月人に一番さらわれやすい危険な場所で過ごしている。

なぜかというと、

 

© 2017 市川春子・講談社/「宝石の国」製作委員会

おれはここで…

おれはここでさらわれるのを待ってる

月でならおれに価値をつけてくれるかもしれない

 

シンシャの胸のうちを知ってフォスは博物誌の手伝いをお願いするも、

シンシャはそれを拒否。

そこでフォスは、

 

きみにしかできない仕事をぼくが必ず見つけてみせるから…

月に行くなんて言うなよ…

 

この時シンシャはフォスに背を向けて、背景の月に向かって歩いていくような演出なのですが、

シンシャが本当に月人にさらわれることを願っている様子が見て取れます。

しかし、フォスが忘れていったバインダーに残った自分の手形を見て、

涙を流しながら本心が出ます。

 

夜から出たい

 

現状を呪って、月に連れ去られることを待っている。

しかし本心は違う。

その本心を引き出したのは間違いなくフォスだ。

交わることのなかった2人が交わって、

それぞれの心に変化を起こし始めたのが、宝石の国、第1話でした。

 

変われるかもしれない。

でもその可能性を信じきれないシンシャ。

変えられるかもしれない。

でも自分になにができるのかわからないフォス。

それでもフォスの心には、

でも絶対…
あいつがいなくなるのはやだ

 

その思いは強くあるのでした。

 

My impression

 

キャラクターの表情が豊かで、特にフォスはころころとその表情を変え、とても可愛らしいです。

悪魔バスター☆スター・バタフライの主人公スター・バタフライとまではいきませんし、

スター・バタフライほどだと振り切りすぎているので要注意ですが、

フォスはそのバランスがよく、本当に愛おしいキャラクターです。

また、誰かを救いたいという思いをもって行動するフォスを応援したいと素直に思いました。

 

個人的にシンシャのような辛い境遇で、その境遇ゆえに誰かを信じることができず、

強がりで自分の心を守っているキャラクターが好きで。

そういうキャラクターが物語が進むにつれて、

少しずつ心を開いていく。
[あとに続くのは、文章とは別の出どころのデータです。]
(** * Multiagent-RL: the Pac-Man adapter, its message catalog and its features

    A shallow embedding of three files of the repository:

    - [messages.py]: the catalog of message classes ([Module Messages]);
    - [experiments/pacman/features.py]: the feature extractors
      ([Module Features]);
    - [pacman/adapter.py]: the experiment driver [BerkeleyAdapter] and the
      Pac-Man side adapter agent [BerkeleyAdapterAgent] ([Module Adapter]).

    Python objects are records, mutable state is threaded explicitly through
    a state-and-exception monad, and what the files import but do not define
    (the Berkeley simulator, the transport, the ghost adapters, the file
    system) enters as a record of functions, [Adapter.Externals]. *)

From Stdlib Require Import ZArith List String Lia Floats.
From stdpp Require Import base gmap strings list pretty.

Local Open Scope string_scope.
Local Open Scope list_scope.
Local Open Scope Z_scope.

(** ** Python values, exceptions and the effect monad *)

(** The dynamically typed values that travel as message fields. *)
Inductive PyVal : Type :=
| PyNone
| PyBool (b : bool)
| PyInt (n : Z)
| PyStr (s : string)
| PyTuple (a b : PyVal).

#[global] Instance PyVal_inhabited : Inhabited PyVal := populate PyNone.

(** Python truthiness, as [if x:] tests it. *)
Definition truthy (v : PyVal) : bool :=
  match v with
  | PyNone => false
  | PyBool b => b
  | PyInt n => negb (Z.eqb n 0)
  | PyStr s => negb (String.eqb s EmptyString)
  | PyTuple _ _ => true
  end.

(** The exceptions the modelled code can raise. *)
Inductive PyExn : Type :=
| ValueError (msg : string)
| AssertionError
| TypeError (msg : string)
| AttributeError (name : string)
| NameError (name : string)
| KeyError
| IndexError
| ZeroDivisionError
| OverflowError
| UnicodeEncodeError.

(** A computation over a mutable state [S]: it ends in a value or in a raised
    exception, and in both cases leaves the state it reached (an exception
    does not roll back what was already assigned). *)
Definition Py (S A : Type) : Type := S -> (PyExn + A) * S.

#[global] Instance Py_ret {S} : MRet (Py S) := fun A x s => (inr x, s).

#[global] Instance Py_bind {S} : MBind (Py S) := fun A B f m s =>
  match m s with
  | (inr x, s') => f x s'
  | (inl e, s') => (inl e, s')
  end.

Definition raise {S A} (e : PyExn) : Py S A := fun s => (inl e, s).

(** The outcome of a pure operation that may raise. *)
Definition outcome {S A} (r : PyExn + A) : Py S A := fun s => (r, s).
Definition get {S} : Py S S := fun s => (inr s, s).
Definition modify {S} (f : S -> S) : Py S unit := fun s => (inr tt, f s).

(** Running a computation on a part of the state (a method of an object held
    in a field of [self]). *)
Definition zoom {S T A} (proj : S -> T) (inj : T -> S -> S) (m : Py T A)
  : Py S A :=
  fun s => let '(r, t) := m (proj s) in (r, inj t s).

Definition assoc {V} (name : string) (l : list (string * V)) : option V :=
  snd <$> List.find (fun p => String.eqb p.1 name) l.

(** ** messages.py: the message catalog *)

Module Messages.

Definition STATE : string := "State".
Definition ACTION : string := "Action".
Definition INIT : string := "Init".
Definition SAVE : string := "Save".
Definition LOAD : string := "Load".
Definition ACK : string := "Ack".
Definition REQUEST_BEHAVIOR_COUNT : string := "RequestBehaviorCount".
Definition BEHAVIOR_COUNT : string := "BehaviorCount".

(** One constructor per class of the file, holding the attributes its
    [__init__] assigns, in the order it assigns them. *)
Inductive Message : Type :=
| AckMessage (msg_type : PyVal)
| StateMessage (msg_type index pacman_position ghost_positions
                food_positions wall_positions legal_actions reward
                executed_action explore : PyVal)
| ActionMessage (msg_type index action : PyVal)
| InitMessage (msg_type : PyVal)
| SaveMessage (msg_type index filename : PyVal)
| LoadMessage (msg_type index filename : PyVal)
| RequestBehaviorCountMessage (msg_type index : PyVal)
| BehaviorCountMessage (msg_type count : PyVal).

(** The eight classes, named by the kind each one stands for. *)
Inductive Kind : Type :=
| State | Action | Init | Save | Load | Ack
| RequestBehaviorCount | BehaviorCount.

Definition all_kinds : list Kind :=
  [State; Action; Init; Save; Load; Ack; RequestBehaviorCount; BehaviorCount].

Definition tag (k : Kind) : string :=
  match k with
  | State => STATE
  | Action => ACTION
  | Init => INIT
  | Save => SAVE
  | Load => LOAD
  | Ack => ACK
  | RequestBehaviorCount => REQUEST_BEHAVIOR_COUNT
  | BehaviorCount => BEHAVIOR_COUNT
  end.

Definition class_name (k : Kind) : string :=
  match k with
  | State => "StateMessage"
  | Action => "ActionMessage"
  | Init => "InitMessage"
  | Save => "SaveMessage"
  | Load => "LoadMessage"
  | Ack => "AckMessage"
  | RequestBehaviorCount => "RequestBehaviorCountMessage"
  | BehaviorCount => "BehaviorCountMessage"
  end.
本当に少しずつ。

宝石の国の場合は、もちろんフォスのあたたかさによって。

そのもどかしくなるような積み重ねの先にある明るい未来が好きなんです。

もう一度誰かを信じてみるということには、おそらくとてつもないほどの勇気が必要で、

もう一度自分の世界を生きてみようと思えるようになるのは、決して簡単なことではないでしょう。

ただ、フォスをはじめとするキャラクターによって少しずつ変わっていき、

結果、シンシャに笑顔と希望が宿る。

そんな3ヶ月後を期待してしまって仕方がありません。

今後も要チェック作品の一つとなりました。